Stored data
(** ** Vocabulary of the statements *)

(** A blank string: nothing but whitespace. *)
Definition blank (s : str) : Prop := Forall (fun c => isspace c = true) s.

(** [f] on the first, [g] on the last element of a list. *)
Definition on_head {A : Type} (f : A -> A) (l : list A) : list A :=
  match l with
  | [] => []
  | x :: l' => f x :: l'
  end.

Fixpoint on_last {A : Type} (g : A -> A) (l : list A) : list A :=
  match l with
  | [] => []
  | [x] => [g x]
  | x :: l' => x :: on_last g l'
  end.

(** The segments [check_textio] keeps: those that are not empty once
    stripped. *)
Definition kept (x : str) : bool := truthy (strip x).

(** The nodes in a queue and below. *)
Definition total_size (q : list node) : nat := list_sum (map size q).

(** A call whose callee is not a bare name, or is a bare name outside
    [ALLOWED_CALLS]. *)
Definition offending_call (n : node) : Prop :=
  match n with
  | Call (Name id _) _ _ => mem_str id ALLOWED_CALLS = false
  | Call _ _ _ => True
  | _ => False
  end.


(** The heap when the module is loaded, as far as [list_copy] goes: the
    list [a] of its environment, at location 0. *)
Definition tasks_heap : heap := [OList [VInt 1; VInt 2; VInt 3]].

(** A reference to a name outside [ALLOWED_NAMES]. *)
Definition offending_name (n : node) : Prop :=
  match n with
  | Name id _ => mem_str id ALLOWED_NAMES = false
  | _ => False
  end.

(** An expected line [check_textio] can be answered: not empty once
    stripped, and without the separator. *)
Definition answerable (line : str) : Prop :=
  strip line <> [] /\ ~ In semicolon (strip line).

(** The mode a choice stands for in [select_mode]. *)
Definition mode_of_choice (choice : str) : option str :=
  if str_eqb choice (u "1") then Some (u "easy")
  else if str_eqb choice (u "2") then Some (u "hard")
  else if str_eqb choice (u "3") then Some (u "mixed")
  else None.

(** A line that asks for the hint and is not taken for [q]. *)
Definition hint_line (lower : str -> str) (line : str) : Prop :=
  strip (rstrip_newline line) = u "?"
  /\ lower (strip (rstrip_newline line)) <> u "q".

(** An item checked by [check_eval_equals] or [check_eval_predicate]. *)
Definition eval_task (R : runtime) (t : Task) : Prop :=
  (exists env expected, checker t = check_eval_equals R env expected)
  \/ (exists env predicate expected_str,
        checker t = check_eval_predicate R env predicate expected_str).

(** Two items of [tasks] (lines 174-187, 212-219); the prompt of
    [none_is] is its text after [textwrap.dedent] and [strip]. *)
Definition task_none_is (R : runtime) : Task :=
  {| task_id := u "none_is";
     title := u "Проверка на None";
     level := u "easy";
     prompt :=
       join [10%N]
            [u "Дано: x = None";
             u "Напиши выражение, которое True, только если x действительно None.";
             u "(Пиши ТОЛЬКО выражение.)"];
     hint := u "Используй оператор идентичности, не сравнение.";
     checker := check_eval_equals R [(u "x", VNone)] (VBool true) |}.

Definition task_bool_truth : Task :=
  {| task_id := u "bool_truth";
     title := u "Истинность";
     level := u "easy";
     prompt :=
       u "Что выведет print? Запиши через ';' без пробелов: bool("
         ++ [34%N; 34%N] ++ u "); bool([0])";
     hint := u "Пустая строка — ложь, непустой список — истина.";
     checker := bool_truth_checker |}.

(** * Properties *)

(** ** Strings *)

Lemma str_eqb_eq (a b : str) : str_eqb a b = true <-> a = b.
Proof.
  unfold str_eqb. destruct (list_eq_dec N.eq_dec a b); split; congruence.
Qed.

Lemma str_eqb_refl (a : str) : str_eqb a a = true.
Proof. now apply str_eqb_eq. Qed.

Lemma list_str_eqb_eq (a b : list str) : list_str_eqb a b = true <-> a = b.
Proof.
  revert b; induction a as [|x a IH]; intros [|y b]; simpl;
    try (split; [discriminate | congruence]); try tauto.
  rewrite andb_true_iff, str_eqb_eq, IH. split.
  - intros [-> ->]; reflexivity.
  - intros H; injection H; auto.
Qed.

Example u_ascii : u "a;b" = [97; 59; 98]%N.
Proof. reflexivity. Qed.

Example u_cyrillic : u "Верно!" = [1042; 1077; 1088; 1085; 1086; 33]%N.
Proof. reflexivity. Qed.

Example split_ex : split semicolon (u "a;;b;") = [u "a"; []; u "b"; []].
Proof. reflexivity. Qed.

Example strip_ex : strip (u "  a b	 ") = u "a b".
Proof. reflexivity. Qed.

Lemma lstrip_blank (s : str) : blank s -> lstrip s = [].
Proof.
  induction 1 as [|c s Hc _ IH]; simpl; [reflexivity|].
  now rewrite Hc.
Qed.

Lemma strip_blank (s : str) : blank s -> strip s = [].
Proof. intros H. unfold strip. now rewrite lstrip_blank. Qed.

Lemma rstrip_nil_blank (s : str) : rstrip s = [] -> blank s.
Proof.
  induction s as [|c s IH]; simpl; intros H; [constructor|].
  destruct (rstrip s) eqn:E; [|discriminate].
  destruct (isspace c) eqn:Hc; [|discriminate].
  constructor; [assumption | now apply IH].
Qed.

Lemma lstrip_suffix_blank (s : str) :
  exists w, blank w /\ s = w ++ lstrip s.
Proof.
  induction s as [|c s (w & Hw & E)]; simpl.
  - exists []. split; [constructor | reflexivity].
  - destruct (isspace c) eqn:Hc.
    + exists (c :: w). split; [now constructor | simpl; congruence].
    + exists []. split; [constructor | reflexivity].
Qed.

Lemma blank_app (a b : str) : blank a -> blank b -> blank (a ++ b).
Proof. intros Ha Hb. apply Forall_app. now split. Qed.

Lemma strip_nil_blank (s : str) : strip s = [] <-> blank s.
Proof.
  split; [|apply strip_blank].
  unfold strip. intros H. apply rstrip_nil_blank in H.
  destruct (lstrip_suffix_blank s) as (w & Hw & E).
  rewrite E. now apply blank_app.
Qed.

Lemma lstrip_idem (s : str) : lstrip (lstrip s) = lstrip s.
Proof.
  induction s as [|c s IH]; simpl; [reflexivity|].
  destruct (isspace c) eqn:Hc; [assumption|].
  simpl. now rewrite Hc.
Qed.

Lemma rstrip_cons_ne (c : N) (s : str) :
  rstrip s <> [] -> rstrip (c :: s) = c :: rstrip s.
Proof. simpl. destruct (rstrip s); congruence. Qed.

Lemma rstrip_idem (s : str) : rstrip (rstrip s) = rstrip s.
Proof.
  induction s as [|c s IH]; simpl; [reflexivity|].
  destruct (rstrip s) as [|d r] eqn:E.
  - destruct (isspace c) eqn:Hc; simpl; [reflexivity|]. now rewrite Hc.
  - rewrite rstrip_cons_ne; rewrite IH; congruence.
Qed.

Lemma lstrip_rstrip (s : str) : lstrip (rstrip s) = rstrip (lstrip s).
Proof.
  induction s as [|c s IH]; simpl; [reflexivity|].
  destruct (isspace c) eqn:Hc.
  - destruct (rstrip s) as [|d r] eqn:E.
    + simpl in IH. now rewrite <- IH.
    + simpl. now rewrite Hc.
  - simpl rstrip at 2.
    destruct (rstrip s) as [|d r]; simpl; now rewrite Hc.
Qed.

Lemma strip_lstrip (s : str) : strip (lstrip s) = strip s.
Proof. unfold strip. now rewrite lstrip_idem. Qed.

Required action
Some lines in the data above may hold the word "title". Say how many, with no other words.

Answer below
2